╔══
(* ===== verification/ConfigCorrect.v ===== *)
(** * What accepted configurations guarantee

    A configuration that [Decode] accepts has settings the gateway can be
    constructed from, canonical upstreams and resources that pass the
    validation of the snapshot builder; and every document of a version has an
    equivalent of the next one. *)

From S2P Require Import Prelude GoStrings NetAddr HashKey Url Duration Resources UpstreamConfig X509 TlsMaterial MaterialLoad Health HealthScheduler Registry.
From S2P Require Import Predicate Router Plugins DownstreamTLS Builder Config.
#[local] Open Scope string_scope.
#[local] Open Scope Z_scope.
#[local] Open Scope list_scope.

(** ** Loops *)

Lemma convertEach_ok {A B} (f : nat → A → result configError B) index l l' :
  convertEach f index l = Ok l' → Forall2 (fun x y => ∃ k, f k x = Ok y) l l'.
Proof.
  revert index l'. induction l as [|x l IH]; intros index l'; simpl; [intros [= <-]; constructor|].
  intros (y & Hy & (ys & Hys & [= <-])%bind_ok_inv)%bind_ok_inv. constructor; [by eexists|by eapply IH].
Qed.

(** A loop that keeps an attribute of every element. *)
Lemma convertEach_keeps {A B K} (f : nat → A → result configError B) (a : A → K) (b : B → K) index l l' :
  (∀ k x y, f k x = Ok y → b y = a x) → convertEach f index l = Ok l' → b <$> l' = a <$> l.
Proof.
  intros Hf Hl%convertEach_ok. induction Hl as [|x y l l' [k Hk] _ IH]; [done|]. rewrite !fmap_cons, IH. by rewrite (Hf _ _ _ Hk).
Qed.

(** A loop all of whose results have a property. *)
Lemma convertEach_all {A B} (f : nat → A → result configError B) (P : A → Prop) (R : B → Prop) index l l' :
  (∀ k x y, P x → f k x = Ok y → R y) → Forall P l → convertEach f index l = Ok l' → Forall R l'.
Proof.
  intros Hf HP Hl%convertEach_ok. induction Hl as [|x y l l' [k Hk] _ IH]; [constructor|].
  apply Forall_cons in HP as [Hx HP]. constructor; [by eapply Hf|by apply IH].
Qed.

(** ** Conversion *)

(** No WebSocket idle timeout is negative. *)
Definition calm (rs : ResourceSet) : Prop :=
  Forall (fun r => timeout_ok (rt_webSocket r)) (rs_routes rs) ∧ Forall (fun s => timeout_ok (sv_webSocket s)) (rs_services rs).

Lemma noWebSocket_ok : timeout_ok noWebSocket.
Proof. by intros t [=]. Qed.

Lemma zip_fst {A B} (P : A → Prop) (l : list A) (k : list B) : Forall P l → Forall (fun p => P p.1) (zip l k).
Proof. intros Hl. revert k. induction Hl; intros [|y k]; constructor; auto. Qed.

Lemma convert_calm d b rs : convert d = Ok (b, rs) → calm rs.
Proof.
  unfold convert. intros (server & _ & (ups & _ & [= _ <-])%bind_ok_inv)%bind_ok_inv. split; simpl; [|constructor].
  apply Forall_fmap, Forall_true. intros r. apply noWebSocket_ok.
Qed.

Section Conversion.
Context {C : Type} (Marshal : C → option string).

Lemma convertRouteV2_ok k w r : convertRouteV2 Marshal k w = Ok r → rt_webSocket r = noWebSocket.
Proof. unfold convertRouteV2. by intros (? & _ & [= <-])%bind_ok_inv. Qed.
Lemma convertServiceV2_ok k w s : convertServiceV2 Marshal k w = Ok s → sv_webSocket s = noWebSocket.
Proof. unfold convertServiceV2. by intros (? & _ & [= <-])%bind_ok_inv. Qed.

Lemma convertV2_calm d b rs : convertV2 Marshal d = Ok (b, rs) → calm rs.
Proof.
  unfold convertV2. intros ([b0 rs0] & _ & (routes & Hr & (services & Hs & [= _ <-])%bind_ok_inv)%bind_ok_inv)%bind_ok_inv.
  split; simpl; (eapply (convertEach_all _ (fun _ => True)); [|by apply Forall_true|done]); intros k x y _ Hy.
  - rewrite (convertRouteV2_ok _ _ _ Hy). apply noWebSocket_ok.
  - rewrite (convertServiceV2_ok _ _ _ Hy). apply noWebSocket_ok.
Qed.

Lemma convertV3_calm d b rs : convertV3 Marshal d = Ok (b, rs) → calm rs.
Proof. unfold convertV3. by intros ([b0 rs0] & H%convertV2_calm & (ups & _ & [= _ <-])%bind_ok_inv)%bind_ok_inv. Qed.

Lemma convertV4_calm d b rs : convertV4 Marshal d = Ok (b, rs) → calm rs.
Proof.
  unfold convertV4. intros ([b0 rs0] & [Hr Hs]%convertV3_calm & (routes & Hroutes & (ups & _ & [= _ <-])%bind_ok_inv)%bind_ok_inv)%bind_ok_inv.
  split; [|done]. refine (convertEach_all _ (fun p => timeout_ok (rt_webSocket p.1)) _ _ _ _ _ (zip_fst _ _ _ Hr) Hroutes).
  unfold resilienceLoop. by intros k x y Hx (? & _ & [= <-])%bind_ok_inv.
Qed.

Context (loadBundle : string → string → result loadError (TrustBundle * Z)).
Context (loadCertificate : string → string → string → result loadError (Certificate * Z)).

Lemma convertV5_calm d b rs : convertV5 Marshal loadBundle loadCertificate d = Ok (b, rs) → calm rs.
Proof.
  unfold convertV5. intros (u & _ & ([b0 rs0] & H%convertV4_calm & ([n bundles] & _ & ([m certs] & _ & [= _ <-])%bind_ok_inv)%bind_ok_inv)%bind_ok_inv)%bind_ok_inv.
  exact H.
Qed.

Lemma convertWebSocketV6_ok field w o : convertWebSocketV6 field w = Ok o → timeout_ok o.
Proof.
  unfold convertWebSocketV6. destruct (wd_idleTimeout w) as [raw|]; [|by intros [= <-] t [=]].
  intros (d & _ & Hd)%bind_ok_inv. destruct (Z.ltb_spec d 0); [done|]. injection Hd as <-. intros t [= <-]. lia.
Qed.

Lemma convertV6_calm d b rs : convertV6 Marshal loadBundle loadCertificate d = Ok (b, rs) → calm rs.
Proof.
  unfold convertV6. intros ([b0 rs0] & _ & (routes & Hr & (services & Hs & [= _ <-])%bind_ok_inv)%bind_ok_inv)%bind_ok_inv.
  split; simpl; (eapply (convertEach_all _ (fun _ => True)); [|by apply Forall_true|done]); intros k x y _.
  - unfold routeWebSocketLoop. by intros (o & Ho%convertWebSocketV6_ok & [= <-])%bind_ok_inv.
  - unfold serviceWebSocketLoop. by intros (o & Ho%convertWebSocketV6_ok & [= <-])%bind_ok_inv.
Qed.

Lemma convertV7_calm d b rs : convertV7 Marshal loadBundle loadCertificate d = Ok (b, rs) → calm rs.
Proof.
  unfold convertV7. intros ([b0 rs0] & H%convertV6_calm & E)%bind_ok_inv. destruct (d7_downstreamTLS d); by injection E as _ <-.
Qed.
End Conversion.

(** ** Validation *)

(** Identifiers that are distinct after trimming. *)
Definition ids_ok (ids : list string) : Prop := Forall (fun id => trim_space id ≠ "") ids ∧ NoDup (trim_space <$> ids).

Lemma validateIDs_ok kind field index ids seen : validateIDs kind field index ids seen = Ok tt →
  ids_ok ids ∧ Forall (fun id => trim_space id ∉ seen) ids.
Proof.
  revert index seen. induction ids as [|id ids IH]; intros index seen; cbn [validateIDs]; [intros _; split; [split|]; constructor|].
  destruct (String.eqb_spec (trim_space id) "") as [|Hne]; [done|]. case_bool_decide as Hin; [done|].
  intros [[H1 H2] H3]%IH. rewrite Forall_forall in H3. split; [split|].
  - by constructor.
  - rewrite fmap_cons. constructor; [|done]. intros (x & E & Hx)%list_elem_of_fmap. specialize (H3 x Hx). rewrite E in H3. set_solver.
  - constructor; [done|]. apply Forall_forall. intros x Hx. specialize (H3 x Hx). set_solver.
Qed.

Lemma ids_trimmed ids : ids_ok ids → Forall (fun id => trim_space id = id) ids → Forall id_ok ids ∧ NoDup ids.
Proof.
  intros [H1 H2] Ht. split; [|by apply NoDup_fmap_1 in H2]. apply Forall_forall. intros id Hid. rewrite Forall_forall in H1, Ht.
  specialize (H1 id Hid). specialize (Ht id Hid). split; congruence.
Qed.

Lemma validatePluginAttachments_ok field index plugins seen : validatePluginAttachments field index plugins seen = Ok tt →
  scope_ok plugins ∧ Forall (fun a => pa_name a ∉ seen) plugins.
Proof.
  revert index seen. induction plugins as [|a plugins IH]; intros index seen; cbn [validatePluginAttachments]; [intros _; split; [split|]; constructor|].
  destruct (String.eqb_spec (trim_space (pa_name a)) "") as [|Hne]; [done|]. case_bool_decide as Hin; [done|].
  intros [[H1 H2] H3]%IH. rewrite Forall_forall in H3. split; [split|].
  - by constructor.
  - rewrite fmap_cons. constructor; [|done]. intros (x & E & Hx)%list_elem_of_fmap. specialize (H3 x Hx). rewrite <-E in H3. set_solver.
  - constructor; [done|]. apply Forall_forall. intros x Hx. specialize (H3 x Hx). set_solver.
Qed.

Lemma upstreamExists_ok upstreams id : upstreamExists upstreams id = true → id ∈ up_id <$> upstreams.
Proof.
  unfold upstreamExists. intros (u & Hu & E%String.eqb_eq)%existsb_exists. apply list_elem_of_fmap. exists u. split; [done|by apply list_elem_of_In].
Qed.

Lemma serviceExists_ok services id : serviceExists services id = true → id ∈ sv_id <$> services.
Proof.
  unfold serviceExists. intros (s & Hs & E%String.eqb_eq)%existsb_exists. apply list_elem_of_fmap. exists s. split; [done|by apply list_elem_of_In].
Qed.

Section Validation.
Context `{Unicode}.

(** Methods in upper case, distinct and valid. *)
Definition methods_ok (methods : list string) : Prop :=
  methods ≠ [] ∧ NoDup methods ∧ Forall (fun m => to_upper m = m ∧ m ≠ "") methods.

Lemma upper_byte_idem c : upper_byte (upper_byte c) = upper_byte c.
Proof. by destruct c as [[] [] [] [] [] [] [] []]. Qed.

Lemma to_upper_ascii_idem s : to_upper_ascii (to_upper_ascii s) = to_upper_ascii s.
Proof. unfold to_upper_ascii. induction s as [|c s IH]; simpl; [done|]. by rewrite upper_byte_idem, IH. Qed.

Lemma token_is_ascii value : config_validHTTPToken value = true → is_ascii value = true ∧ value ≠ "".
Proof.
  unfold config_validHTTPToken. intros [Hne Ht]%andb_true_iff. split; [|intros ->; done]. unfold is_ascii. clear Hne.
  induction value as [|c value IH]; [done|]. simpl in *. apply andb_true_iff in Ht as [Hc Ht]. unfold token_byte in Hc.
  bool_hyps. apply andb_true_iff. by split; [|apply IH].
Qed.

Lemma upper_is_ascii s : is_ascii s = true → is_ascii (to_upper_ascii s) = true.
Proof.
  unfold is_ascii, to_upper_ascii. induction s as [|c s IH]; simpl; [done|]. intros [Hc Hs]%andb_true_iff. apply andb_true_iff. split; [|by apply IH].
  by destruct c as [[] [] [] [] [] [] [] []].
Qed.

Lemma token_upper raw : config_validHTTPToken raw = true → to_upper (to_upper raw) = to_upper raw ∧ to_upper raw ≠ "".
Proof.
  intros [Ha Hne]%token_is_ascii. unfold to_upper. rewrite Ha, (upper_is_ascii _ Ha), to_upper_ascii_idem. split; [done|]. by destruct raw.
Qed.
╚══
╔══
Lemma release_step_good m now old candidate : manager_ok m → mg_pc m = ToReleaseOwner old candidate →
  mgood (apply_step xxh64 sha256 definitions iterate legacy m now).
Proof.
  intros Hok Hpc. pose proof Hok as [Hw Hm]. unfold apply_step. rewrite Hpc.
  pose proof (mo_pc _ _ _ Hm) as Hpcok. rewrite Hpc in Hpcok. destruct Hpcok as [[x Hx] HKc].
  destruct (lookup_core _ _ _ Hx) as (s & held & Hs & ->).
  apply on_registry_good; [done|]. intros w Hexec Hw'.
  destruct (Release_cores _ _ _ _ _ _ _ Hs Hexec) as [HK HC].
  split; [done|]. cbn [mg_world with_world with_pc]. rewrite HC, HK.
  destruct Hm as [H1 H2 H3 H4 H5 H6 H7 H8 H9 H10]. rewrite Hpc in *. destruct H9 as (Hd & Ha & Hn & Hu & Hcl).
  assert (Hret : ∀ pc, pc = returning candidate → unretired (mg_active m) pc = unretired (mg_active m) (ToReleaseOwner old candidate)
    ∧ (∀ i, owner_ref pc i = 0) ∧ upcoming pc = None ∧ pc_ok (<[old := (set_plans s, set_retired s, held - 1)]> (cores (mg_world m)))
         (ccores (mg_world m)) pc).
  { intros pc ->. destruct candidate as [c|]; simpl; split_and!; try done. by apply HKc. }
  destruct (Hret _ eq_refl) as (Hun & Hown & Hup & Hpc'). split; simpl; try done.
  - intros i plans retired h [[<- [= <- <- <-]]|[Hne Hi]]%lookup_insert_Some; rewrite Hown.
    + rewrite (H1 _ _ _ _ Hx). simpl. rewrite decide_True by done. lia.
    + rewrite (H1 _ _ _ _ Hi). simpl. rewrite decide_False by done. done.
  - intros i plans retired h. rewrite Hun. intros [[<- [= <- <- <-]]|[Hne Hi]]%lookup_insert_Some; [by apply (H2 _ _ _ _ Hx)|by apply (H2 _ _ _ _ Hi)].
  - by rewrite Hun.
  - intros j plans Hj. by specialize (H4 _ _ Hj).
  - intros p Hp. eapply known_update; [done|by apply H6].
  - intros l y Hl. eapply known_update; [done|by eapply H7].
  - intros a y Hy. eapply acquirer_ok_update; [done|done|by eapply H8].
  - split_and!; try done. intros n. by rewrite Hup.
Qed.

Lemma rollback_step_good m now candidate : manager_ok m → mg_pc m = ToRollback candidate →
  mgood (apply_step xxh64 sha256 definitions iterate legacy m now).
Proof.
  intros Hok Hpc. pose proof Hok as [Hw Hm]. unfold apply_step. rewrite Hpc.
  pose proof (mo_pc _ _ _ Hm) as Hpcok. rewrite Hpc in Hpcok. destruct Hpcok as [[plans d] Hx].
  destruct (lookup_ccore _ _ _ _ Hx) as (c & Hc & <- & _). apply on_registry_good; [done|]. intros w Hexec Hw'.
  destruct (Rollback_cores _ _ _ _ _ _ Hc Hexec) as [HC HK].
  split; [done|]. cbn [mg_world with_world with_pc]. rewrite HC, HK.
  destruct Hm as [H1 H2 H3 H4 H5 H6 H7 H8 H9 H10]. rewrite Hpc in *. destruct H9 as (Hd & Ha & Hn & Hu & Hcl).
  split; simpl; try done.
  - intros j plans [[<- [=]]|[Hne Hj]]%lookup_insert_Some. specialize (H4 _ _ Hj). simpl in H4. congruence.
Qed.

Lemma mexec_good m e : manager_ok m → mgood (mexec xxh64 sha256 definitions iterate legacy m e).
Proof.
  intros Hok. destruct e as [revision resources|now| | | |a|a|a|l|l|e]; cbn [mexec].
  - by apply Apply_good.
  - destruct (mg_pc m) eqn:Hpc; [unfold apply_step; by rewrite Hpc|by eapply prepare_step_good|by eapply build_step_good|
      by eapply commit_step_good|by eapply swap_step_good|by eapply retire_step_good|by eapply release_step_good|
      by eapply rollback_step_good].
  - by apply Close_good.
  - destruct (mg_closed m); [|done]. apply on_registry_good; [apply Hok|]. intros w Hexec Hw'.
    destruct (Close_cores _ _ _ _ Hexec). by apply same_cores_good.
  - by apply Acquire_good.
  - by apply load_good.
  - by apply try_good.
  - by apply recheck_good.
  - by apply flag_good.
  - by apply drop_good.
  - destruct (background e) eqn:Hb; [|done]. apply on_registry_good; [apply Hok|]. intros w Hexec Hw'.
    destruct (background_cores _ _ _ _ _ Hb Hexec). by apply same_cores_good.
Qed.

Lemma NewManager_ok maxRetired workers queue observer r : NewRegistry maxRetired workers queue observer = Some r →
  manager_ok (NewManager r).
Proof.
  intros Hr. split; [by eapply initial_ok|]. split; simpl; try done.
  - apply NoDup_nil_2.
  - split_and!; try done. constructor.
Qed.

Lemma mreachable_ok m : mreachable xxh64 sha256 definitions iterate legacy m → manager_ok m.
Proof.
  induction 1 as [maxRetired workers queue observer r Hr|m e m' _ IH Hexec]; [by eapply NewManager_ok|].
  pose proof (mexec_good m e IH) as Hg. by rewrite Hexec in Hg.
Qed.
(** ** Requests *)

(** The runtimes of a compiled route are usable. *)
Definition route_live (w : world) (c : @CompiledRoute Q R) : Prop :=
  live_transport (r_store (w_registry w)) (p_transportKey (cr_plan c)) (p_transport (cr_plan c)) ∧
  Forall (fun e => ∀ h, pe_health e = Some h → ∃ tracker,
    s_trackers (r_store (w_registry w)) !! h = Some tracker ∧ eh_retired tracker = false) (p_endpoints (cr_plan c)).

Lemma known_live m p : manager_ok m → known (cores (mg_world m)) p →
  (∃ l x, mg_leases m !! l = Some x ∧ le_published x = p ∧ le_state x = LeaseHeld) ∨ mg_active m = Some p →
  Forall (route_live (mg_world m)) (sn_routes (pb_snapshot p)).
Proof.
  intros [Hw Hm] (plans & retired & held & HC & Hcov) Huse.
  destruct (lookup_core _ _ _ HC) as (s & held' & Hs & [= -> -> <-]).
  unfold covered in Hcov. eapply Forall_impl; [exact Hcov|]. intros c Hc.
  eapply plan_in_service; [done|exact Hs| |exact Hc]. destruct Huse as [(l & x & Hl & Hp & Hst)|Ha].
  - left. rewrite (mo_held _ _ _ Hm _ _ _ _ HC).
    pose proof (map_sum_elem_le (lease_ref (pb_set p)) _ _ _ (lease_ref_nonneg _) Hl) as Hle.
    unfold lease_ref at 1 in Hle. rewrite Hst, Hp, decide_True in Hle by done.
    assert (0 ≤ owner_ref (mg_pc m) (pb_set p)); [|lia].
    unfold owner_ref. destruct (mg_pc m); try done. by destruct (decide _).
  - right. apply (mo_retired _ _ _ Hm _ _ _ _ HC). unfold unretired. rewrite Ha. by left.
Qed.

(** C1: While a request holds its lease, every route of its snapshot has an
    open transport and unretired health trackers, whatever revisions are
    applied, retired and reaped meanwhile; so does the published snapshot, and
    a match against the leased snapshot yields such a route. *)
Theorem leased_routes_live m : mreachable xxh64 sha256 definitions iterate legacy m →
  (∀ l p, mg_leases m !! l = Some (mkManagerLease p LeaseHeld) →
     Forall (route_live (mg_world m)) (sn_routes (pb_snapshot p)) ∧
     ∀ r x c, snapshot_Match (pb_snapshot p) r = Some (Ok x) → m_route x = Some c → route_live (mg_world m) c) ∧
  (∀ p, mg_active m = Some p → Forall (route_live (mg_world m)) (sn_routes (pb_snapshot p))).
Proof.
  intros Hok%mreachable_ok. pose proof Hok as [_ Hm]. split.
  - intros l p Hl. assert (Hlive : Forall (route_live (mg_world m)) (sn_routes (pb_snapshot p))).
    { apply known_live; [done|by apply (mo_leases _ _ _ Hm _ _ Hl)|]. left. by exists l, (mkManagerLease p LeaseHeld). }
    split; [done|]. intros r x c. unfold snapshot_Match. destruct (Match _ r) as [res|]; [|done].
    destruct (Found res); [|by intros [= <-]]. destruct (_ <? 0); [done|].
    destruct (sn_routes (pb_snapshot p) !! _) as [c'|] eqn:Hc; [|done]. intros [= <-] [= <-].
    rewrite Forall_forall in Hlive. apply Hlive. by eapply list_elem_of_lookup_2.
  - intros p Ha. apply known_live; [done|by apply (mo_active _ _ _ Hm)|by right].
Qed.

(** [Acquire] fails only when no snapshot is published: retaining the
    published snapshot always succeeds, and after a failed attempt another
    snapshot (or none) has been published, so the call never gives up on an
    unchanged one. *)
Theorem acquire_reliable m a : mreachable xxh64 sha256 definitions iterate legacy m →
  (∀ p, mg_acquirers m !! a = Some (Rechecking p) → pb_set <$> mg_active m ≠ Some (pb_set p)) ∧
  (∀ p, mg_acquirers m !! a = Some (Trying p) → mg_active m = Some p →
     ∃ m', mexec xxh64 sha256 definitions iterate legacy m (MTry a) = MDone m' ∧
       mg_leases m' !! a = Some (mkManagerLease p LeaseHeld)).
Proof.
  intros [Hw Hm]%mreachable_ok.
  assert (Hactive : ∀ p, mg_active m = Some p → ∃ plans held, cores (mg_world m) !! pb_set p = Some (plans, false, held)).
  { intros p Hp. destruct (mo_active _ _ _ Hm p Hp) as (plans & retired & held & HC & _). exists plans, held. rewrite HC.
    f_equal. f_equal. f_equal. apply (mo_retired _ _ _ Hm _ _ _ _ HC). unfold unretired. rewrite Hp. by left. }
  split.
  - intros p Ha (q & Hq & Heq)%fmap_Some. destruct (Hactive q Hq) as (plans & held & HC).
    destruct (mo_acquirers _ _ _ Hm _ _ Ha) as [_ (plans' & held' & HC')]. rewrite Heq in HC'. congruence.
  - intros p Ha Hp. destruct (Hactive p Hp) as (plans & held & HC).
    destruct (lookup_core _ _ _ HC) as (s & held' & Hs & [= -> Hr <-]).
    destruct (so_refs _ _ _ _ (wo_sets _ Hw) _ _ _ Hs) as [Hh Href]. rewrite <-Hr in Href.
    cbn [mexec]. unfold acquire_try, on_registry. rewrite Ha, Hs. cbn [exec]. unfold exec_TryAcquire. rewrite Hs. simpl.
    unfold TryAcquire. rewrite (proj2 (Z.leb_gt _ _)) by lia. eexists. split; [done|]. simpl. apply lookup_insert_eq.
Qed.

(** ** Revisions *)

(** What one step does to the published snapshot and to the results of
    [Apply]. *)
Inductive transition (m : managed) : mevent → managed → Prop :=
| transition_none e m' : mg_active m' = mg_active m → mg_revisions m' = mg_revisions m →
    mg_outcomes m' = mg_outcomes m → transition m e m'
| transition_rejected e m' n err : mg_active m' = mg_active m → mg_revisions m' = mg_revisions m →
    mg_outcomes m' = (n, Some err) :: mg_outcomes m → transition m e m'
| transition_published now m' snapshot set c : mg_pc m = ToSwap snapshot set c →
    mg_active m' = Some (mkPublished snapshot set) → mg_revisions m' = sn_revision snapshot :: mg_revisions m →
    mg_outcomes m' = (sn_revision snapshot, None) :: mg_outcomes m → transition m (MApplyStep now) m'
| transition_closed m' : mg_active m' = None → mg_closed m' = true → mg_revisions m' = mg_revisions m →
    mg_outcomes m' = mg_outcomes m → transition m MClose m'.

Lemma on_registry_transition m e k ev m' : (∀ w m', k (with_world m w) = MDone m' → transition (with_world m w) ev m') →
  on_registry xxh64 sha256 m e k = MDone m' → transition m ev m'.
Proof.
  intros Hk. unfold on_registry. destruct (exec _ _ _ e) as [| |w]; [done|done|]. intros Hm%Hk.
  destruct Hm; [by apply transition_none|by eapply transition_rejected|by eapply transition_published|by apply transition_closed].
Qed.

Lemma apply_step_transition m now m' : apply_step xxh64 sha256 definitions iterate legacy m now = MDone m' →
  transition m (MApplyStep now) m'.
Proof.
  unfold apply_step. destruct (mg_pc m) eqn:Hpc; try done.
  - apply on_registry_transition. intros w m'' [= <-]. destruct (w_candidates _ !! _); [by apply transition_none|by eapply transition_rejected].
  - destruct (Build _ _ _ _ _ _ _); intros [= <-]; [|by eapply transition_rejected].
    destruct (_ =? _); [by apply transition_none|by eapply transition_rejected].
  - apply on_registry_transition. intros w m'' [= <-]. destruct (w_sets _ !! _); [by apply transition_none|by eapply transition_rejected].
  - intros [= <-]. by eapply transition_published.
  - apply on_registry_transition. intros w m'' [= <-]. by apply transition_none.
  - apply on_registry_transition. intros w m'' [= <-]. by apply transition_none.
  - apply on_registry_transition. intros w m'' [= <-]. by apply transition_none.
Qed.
╚══
**Required work**
Lines holding "workers": copy each one from the records above.

**Output below**
Lemma NewManager_ok maxRetired workers queue observer r : NewRegistry maxRetired workers queue observer = Some r →
  induction 1 as [maxRetired workers queue observer r Hr|m e m' _ IH Hexec]; [by eapply NewManager_ok|].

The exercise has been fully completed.